[Stored items]
Start of Block
(** X13. A batch is a sequence of single calls.  Enqueueing a non-empty
    initializer list leaves the queue object exactly as enqueueing its
    tasks one by one, in order; for every list the waiting queue is the
    same, while an empty list sets the has-waiting flag where no call at
    all leaves it alone. *)
Theorem enqueue_il_as_single_enqueues ts q :
  waiting_ (enqueue_il ts q) = waiting_ (foldl (fun q t => enqueue t q) q ts) /\
  (ts <> [] -> enqueue_il ts q = foldl (fun q t => enqueue t q) q ts) /\
  hasWaiting_ (enqueue_il [] q) = true.
Proof.
  assert (Hne : forall ts t q,
            foldl (fun q t => enqueue t q) (enqueue t q) ts
            = enqueue_il (t :: ts) q).
  { clear. induction ts as [|t' ts IH]; intros t q; simpl; [done|].
    rewrite IH. unfold enqueue_il, enqueue, store_hasWaiting, set_waiting.
    simpl. by rewrite <- app_assoc. }
  split; [|split; [|done]].
  - destruct ts as [|t ts]; simpl; [by rewrite app_nil_r | by rewrite Hne].
  - intros Hts. destruct ts as [|t ts]; [done|]. simpl. by rewrite Hne.
Qed.

(** X14. Who touches what.  In every reachable state: a scheduler step
    either leaves the waiting queue as it is or pops its front task, and it
    pops only right after an accepted hand-over; a client call leaves the
    counter, the workers and [active_] as they are; a worker's step and the
    destructor's store leave the waiting queue and the has-waiting flag as
    they are. *)
Theorem step_frames c s l s' :
  reachable c s -> step l s = Some s' ->
  match l with
  | Sched =>
      waiting_ (sq s') = waiting_ (sq s) \/
      exists i t, spc s = SAccepted i /\ waiting_ (sq s) = t :: waiting_ (sq s')
  | Client _ =>
      running_ (sq s') = running_ (sq s) /\ workers_ (sq s') = workers_ (sq s) /\
      active_ (sq s') = active_ (sq s)
  | Work _ | Deactivate =>
      waiting_ (sq s') = waiting_ (sq s) /\
      hasWaiting_ (sq s') = hasWaiting_ (sq s)
  end.
Proof.
  intros Hs Hstep.
  destruct (reachable_by_invariant _ c s Hs) as [_ _ _ _ Hfront _].
  destruct l as [cl| |i|]; simpl in Hstep.
  - destruct (lock_held (spc s)); simplify_eq. apply client_step_frame.
  - unfold schedule_step, assign_front in Hstep.
    destruct (spc s) as [| | | | |i|i|i|i|] eqn:Hpc;
      repeat case_match; simplify_eq; simpl; auto;
      right; exists i; specialize (Hfront eq_refl);
      (destruct (waiting_ (sq s)) as [|t0 rest0] eqn:Hq; [done|]);
      exists t0; simpl in *; by simplify_eq.
  - destruct (worker_step i (sq s)) as [q'|] eqn:Hw; simpl in Hstep; simplify_eq.
    by destruct (worker_step_frame _ _ _ Hw) as (_ & ? & ? & _).
  - by simplify_eq.
Qed.
(** [frameReader.Read(b)] with [len(b) = n]: when the current frame is
    exhausted, decode the next header; then one read of at most the
    bytes left in the frame, unmasked at the current offset. *)
Definition frameRead (fr : FrameReader) (segs : list string) (n : nat)
  : result FrameError (list Z) * FrameReader * list string :=
  let next :=
    if decide (fr_left fr = 0%Z) then
      match decodeHeaderWith read_full (fr_max fr) segs with
      | (Err e, segs1) => (Err e, segs1)
      | (Ok h, segs1) => (Ok (mkFrameReader (fr_max fr) (hdr_len h) (hdr_key h) 0), segs1)
      end
    else (Ok fr, segs) in
  match next with
  | (Err e, segs1) => (Err e, fr, segs1)
  | (Ok fr1, segs1) =>
      match read_some (Nat.min n (Z.to_nat (fr_left fr1))) segs1 with
      | (None, segs2) => (Err ErrConnEOF, fr1, segs2)
      | (Some bs, segs2) =>
          let out := match fr_key fr1 with Some key => mask_from key (fr_pos fr1) bs | None => bs end in
          (Ok out, mkFrameReader (fr_max fr1) (fr_left fr1 - Z.of_nat (length bs)) (fr_key fr1)
                     (fr_pos fr1 + length bs), segs2)
      end
  end.

(** The state of a [frameWriter]: it holds no more than the connection
    it writes to. *)
Inductive FrameWriter : Type := frameWriter.

(** [frameWriter.Write(b)]: the encoded frame goes out as one write. *)
Definition frameWrite (key payload : list Z) (out : list string) : list string :=
  out ++ [string_of_bytes (encodeFrame key payload)].

End WsFrame.

(** ** Lemmas *)

Module WsFrameFacts.
Import WsFrame.

Lemma log2_byte a : byte_ok a -> (Z.log2 a < 8)%Z.
Proof.
  unfold byte_ok. intros H. destruct (Z.eq_dec a 0) as [->|]; [simpl; lia|].
  apply Z.log2_lt_pow2; lia.
Qed.

Lemma lxor_byte a b : byte_ok a -> byte_ok b -> byte_ok (Z.lxor a b).
Proof.
  intros Ha Hb. pose proof (log2_byte a Ha). pose proof (log2_byte b Hb).
  unfold byte_ok in *. split; [apply Z.lxor_nonneg; lia|].
  destruct (Z.eq_dec (Z.lxor a b) 0) as [->|Hne]; [lia|].
  pose proof (Z.log2_lxor a b ltac:(lia) ltac:(lia)).
  change 256%Z with (2 ^ 8)%Z. apply Z.log2_lt_pow2; [apply Z.le_neq; split; [apply Z.lxor_nonneg|]; lia|lia].
Qed.

Lemma lor_byte a b : byte_ok a -> byte_ok b -> byte_ok (Z.lor a b).
Proof.
  intros Ha Hb. pose proof (log2_byte a Ha). pose proof (log2_byte b Hb).
  unfold byte_ok in *. split; [apply Z.lor_nonneg; lia|].
  destruct (Z.eq_dec (Z.lor a b) 0) as [->|Hne]; [lia|].
  change 256%Z with (2 ^ 8)%Z. apply Z.log2_lt_pow2; [apply Z.le_neq; split; [apply Z.lor_nonneg|]; lia|].
  rewrite Z.log2_lor by lia. lia.
Qed.

Lemma be_value_snoc l b : be_value (l ++ [b]) = (be_value l * 256 + b)%Z.
Proof. unfold be_value. by rewrite fold_left_app. Qed.

Lemma length_be_bytes n x : length (be_bytes n x) = n.
Proof. revert x. induction n as [|n IH]; intros x; [done|]. simpl. rewrite length_app, IH. simpl. lia. Qed.

Lemma be_bytes_ok n x : bytes_ok (be_bytes n x).
Proof.
  revert x. induction n as [|n IH]; intros x; simpl; [constructor|].
  apply bytes_ok_app; [apply IH|]. constructor; [|constructor].
  unfold byte_ok. change 255%Z with (Z.ones 8). rewrite Z.land_ones by lia. apply Z.mod_pos_bound. lia.
Qed.

(** Big-endian decoding inverts encoding on the [8 n] low bits. *)
Lemma be_value_bytes n x : be_value (be_bytes n x) = (x mod 2 ^ (8 * Z.of_nat n))%Z.
Proof.
  revert x. induction n as [|n IH]; intros x; [simpl; by rewrite Z.mod_1_r|].
  cbn [be_bytes]. rewrite be_value_snoc, IH.
  change 255%Z with (Z.ones 8). rewrite Z.land_ones, Z.shiftr_div_pow2 by lia.
  replace (8 * Z.of_nat (S n))%Z with (8 + 8 * Z.of_nat n)%Z by lia.
  rewrite Z.pow_add_r, Z.rem_mul_r by lia. change (2 ^ 8)%Z with 256%Z. lia.
Qed.

Lemma be_value_bytes_small n x : (0 <= x < 2 ^ (8 * Z.of_nat n))%Z -> be_value (be_bytes n x) = x.
Proof. intros H. rewrite be_value_bytes. by apply Z.mod_small. Qed.

Lemma length_mask_from key pos p : length (mask_from key pos p) = length p.
Proof. revert pos. induction p; intros; simpl; auto. Qed.

(** Masking twice with the same key at the same position is the
    identity. *)
Lemma mask_from_involutive key pos p : mask_from key pos (mask_from key pos p) = p.
Proof.
  revert pos. induction p as [|b p IH]; intros pos; [done|]. simpl.
  by rewrite IH, Z.lxor_assoc, Z.lxor_nilpotent, Z.lxor_0_r.
Qed.

Lemma mask_from_ok key pos p : bytes_ok key -> bytes_ok p -> bytes_ok (mask_from key pos p).
Proof.
  intros Hk Hp. revert pos. induction Hp as [|b p Hb Hp IH]; intros pos; constructor; [|apply IH].
  apply lxor_byte; [done|]. destruct (nth_in_or_default (pos mod 4) key 0%Z) as [Hin | ->].
  - apply Forall_forall with (x := nth (pos mod 4) key 0%Z) in Hk; [done|]. by apply list_elem_of_In.
  - unfold byte_ok. lia.
Qed.

Lemma mask_from_app key pos p1 p2 :
  mask_from key pos (p1 ++ p2) = mask_from key pos p1 ++ mask_from key (pos + length p1) p2.
Proof.
  revert pos. induction p1 as [|b p1 IH]; intros pos; simpl; [by rewrite Nat.add_0_r|].
  rewrite IH. do 3 f_equal. lia.
Qed.

(** The length fields are consistent with the payload length (spec
    4.2): 7 bits below 126, the marker 126 and 16 bits up to 65535, the
    marker 127 and 64 bits beyond; the 7-bit field always fits. *)
Theorem length_fields_spec n :
  (0 <= n < 2 ^ 64)%Z ->
  let '(len7, ext) := length_fields n in
  (0 <= len7 < 128)%Z /\ bytes_ok ext /\
  ((n < 126 /\ len7 = n /\ ext = [])
   \/ (126 <= n < 65536 /\ len7 = 126 /\ length ext = 2%nat /\ be_value ext = n)
   \/ (65536 <= n /\ len7 = 127 /\ length ext = 8%nat /\ be_value ext = n))%Z.
Proof.
  intros Hn. unfold length_fields.
  destruct (Z.ltb_spec n 126); [split; [lia|split; [constructor|left; done]]|].
  destruct (Z.ltb_spec n 65536); (split; [lia|split; [apply be_bytes_ok|right]]).
  - left. rewrite length_be_bytes, be_value_bytes_small; [done|simpl; lia].
  - right. rewrite length_be_bytes, be_value_bytes_small; [done|simpl; lia].
Qed.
End of Block
**What is being asked**
Please reply with an exact copy of the lines above, starting at the first and ending at the line that holds "tasks one by".

**Answer section**
(** X13. A batch is a sequence of single calls.  Enqueueing a non-empty
    initializer list leaves the queue object exactly as enqueueing its
    tasks one by one, in order; for every list the waiting queue is the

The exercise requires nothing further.